START Dataset content

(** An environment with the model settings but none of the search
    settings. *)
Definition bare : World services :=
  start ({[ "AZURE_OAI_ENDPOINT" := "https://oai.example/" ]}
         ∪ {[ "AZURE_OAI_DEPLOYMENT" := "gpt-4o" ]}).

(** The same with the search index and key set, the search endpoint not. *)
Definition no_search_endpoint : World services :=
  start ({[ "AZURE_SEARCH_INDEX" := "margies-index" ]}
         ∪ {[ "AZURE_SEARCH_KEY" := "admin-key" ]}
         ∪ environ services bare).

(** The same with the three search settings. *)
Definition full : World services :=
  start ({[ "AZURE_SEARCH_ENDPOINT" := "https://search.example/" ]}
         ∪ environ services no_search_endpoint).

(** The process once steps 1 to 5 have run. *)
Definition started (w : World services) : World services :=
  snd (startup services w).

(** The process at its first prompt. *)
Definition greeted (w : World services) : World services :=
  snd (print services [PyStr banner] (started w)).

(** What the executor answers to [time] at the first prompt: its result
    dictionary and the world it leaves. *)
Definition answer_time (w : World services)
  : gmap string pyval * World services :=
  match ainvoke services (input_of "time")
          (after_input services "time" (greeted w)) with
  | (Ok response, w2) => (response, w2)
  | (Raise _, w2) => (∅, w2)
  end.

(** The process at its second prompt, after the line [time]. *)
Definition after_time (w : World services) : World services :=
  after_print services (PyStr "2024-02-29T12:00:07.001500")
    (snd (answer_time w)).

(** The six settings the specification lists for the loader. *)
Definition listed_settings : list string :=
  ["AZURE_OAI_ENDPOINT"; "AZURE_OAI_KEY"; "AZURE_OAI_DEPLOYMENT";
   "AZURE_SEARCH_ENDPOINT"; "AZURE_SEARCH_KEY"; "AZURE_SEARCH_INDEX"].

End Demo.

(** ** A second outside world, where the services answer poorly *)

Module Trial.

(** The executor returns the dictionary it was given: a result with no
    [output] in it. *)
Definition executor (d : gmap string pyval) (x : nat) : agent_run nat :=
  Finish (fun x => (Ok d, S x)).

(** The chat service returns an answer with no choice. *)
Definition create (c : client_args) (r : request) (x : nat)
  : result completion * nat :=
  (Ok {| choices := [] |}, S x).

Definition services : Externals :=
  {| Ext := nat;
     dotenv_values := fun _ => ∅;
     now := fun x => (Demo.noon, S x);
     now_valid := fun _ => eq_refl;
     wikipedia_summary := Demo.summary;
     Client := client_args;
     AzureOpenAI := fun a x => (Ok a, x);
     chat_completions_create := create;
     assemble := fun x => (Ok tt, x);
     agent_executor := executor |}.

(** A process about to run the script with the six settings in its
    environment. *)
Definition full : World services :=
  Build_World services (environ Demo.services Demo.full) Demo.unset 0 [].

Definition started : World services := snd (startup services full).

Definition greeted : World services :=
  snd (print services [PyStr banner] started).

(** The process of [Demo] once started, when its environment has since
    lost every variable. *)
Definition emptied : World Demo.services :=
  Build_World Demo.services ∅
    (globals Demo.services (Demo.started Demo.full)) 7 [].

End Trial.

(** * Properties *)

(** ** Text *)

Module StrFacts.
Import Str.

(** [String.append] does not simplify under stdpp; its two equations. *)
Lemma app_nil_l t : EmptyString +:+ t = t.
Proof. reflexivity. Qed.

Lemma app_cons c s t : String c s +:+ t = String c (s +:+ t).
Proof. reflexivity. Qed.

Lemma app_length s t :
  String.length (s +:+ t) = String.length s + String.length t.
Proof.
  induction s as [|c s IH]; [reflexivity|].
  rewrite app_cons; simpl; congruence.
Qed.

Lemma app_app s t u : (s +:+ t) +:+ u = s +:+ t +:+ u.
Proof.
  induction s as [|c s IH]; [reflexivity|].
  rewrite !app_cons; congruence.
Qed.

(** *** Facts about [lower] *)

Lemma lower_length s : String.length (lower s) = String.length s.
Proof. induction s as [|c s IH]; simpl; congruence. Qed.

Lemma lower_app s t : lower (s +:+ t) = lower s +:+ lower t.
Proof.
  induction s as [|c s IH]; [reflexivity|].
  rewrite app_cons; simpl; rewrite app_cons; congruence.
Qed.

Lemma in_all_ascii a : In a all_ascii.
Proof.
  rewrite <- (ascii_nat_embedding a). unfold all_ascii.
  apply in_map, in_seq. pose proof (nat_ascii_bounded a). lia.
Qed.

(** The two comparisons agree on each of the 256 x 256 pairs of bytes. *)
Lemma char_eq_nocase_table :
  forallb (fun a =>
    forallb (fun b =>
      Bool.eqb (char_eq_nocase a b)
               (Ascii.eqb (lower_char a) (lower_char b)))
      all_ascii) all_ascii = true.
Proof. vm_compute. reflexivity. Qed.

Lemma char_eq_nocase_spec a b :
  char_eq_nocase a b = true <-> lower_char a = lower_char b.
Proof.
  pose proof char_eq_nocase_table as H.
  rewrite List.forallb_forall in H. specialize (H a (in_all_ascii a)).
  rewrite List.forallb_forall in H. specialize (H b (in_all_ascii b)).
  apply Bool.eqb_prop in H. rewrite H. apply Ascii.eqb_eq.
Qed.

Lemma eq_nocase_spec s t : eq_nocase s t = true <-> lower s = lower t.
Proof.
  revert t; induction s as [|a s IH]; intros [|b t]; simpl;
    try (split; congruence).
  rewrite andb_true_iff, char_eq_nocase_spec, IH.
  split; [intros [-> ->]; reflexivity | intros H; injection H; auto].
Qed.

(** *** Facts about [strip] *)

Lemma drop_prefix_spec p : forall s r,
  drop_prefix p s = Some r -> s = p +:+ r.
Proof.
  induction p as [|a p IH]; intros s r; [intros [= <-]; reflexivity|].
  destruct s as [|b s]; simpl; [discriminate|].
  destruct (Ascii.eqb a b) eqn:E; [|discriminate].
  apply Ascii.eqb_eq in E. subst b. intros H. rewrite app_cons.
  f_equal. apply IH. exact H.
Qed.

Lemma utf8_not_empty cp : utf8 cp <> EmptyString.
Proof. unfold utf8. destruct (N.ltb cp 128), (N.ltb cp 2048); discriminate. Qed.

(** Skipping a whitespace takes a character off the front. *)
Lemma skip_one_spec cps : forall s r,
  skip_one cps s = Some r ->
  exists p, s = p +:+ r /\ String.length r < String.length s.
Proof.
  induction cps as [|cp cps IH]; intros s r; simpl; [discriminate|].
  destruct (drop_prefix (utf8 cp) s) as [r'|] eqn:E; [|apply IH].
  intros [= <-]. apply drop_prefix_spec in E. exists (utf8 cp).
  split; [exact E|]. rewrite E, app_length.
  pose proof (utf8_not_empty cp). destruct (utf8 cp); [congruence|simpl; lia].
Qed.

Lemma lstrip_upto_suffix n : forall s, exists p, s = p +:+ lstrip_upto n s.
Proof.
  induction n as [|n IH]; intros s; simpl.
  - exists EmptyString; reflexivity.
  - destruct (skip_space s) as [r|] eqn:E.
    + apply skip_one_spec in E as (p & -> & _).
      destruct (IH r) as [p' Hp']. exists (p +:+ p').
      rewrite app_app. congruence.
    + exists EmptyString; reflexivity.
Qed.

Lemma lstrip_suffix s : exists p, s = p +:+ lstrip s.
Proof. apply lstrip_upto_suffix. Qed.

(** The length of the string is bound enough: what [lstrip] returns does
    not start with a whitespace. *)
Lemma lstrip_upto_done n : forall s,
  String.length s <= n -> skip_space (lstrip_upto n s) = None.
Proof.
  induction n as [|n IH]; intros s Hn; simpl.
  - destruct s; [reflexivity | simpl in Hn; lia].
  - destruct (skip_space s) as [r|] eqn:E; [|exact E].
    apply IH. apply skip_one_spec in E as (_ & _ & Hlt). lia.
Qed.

END Dataset content

**What this task involves**
Above are some lines. Repeat exactly, and only, those from the line that has "Lemma lstrip_suffix s" through the line that has "induction n as [|n IH]; intros s Hn; simpl.".

**Solution to this task**
Lemma lstrip_suffix s : exists p, s = p +:+ lstrip s.
Proof. apply lstrip_upto_suffix. Qed.

(** The length of the string is bound enough: what [lstrip] returns does
    not start with a whitespace. *)
Lemma lstrip_upto_done n : forall s,
  String.length s <= n -> skip_space (lstrip_upto n s) = None.
Proof.
  induction n as [|n IH]; intros s Hn; simpl.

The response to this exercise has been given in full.